» **What you need to do**:
What is the number of lines in the data holding the word "Hnone"? Give that number by itself.

» **Data supplied**:

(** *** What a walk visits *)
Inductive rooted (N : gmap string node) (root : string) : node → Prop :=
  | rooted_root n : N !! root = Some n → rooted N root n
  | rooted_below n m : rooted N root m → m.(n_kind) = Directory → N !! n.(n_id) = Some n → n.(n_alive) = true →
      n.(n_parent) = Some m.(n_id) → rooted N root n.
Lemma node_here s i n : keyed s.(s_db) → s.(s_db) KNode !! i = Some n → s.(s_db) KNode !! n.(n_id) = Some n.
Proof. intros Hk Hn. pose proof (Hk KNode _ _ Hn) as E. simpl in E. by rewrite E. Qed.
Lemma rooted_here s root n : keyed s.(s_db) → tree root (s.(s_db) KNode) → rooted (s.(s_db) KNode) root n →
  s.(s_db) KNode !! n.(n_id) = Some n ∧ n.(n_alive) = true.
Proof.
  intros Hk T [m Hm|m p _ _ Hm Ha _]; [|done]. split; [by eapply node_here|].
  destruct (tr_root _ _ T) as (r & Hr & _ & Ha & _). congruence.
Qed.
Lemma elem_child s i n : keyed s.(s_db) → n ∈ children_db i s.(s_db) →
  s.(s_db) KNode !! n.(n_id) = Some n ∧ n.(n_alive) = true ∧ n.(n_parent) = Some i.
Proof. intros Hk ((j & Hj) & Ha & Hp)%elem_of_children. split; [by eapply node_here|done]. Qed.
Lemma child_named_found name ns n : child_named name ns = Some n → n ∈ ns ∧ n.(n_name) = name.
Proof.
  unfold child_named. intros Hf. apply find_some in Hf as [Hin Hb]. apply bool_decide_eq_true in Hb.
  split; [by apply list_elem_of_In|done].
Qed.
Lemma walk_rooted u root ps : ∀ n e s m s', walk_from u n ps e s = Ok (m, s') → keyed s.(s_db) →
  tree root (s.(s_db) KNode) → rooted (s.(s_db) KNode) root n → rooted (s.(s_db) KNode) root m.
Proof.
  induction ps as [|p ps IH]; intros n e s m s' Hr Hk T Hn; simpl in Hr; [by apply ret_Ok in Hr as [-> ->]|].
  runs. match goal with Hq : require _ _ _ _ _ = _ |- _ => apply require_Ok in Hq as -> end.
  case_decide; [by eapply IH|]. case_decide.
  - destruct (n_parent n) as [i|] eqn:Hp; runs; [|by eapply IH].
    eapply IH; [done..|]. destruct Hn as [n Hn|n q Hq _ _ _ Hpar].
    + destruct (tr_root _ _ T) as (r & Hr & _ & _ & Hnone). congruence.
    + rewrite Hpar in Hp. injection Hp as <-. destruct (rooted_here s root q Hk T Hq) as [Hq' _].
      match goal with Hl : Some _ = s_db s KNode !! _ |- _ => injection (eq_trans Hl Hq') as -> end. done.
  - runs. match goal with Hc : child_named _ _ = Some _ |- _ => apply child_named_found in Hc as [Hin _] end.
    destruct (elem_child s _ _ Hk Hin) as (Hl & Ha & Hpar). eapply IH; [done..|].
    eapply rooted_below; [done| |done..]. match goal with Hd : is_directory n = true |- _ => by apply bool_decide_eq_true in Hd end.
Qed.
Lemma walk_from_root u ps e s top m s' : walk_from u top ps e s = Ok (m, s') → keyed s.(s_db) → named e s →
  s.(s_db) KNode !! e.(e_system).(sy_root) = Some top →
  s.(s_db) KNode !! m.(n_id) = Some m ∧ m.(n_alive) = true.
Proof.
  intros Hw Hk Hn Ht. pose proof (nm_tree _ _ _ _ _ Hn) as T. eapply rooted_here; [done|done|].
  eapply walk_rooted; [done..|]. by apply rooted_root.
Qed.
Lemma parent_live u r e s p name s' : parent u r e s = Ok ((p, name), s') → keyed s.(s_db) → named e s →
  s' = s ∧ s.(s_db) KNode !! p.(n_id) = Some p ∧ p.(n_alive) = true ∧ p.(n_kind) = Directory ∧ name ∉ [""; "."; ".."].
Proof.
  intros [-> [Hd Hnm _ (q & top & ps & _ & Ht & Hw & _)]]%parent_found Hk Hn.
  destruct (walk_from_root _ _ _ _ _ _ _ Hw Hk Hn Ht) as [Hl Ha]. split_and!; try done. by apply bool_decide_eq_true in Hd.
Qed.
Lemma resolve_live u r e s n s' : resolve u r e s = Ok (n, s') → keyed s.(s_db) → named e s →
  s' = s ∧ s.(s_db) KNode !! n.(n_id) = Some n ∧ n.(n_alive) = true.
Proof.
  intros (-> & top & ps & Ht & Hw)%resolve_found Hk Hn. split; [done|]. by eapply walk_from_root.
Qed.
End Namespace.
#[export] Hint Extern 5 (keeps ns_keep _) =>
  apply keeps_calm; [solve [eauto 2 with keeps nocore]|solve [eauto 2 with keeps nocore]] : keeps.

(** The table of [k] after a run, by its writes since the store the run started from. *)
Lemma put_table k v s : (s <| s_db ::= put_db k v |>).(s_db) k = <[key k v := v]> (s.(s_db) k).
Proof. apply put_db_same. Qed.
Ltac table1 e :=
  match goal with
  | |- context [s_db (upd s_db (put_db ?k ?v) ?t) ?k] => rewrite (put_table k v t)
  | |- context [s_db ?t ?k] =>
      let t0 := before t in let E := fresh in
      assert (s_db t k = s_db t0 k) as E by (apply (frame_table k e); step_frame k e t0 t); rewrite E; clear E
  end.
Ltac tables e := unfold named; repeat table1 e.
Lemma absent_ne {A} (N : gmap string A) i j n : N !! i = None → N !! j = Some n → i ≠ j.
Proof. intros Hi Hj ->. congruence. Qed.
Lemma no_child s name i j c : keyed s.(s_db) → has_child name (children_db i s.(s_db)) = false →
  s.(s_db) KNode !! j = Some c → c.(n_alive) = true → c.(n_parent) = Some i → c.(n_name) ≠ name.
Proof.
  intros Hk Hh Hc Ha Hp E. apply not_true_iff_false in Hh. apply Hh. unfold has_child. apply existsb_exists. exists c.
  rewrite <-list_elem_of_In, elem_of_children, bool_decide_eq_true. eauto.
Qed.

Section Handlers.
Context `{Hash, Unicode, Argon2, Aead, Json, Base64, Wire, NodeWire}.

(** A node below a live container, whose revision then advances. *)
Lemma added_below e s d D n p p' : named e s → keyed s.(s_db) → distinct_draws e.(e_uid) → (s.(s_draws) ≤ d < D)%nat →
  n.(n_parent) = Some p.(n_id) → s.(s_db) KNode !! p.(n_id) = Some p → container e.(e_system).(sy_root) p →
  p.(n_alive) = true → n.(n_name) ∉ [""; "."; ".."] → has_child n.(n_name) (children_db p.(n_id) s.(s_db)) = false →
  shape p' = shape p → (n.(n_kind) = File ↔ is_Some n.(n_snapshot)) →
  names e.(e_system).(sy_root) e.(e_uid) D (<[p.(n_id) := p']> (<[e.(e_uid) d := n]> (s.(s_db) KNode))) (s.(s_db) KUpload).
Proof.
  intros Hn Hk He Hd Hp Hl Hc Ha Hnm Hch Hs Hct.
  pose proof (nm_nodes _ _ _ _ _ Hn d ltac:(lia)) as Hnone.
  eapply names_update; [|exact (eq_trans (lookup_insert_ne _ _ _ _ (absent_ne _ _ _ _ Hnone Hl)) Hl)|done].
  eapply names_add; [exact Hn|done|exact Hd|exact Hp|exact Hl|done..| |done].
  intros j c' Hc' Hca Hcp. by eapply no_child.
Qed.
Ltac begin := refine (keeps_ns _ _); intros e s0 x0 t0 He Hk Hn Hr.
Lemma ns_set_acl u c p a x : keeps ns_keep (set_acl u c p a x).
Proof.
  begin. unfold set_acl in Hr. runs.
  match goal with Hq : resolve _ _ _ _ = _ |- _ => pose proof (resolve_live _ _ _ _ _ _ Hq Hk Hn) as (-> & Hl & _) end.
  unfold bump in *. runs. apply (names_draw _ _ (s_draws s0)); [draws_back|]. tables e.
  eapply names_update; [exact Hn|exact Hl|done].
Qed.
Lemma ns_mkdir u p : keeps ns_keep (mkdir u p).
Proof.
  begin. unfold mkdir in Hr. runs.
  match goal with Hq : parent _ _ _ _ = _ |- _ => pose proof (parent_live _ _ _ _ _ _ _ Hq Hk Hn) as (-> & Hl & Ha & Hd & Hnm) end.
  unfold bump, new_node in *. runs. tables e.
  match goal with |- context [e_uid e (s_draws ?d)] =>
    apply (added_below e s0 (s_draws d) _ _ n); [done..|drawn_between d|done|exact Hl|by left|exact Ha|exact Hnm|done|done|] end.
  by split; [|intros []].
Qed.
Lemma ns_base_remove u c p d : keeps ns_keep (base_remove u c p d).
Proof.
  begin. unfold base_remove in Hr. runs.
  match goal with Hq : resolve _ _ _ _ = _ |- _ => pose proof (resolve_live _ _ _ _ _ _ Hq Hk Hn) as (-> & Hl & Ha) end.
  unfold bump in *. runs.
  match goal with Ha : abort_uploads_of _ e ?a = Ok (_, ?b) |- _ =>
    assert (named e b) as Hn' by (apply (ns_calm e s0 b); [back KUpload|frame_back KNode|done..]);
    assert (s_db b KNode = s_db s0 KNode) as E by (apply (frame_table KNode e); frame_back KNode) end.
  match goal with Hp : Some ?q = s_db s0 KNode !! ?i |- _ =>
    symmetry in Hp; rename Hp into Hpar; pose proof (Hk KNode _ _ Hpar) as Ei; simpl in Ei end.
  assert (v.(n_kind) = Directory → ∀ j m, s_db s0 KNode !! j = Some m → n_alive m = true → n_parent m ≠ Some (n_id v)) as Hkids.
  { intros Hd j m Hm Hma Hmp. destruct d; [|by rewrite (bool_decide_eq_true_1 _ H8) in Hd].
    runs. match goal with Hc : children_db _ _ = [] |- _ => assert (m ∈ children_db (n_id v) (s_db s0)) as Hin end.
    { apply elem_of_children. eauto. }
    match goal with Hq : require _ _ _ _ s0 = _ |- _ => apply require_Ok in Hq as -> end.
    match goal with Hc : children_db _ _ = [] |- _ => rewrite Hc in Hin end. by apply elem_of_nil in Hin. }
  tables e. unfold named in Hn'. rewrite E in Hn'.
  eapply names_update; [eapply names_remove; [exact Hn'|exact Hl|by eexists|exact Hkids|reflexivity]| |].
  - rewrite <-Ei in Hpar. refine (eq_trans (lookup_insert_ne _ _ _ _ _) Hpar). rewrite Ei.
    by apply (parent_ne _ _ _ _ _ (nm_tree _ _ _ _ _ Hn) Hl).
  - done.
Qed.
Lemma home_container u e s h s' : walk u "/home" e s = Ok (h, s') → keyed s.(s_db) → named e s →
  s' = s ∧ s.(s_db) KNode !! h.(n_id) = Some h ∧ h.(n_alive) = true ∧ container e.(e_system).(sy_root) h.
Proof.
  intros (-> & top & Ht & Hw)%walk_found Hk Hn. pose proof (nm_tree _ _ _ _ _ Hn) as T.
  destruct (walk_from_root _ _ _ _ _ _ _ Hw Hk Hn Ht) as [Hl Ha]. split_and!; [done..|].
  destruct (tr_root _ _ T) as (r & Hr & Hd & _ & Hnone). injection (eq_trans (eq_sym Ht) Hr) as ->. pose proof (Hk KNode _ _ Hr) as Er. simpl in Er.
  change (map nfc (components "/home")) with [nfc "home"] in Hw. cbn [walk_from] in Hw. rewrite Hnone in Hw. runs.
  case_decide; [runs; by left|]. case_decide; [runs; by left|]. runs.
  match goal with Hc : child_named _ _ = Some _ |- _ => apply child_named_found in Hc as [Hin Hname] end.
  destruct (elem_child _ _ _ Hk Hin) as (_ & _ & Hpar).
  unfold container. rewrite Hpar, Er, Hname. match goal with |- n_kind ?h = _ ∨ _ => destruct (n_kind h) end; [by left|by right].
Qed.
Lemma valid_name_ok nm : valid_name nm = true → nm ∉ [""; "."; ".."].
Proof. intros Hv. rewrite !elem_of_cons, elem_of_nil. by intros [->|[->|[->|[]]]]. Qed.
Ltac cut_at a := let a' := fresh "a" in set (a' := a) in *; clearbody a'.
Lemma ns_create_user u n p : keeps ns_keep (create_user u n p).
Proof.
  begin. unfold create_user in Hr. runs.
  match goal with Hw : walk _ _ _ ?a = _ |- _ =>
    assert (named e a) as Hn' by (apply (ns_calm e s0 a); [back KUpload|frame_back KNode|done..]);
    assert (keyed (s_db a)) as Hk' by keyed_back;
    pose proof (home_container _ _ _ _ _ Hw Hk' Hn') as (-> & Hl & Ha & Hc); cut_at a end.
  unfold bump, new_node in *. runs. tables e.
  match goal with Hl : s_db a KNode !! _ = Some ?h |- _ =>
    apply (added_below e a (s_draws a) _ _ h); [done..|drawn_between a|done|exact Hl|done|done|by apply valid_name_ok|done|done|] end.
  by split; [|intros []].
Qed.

» **Task answer**:
5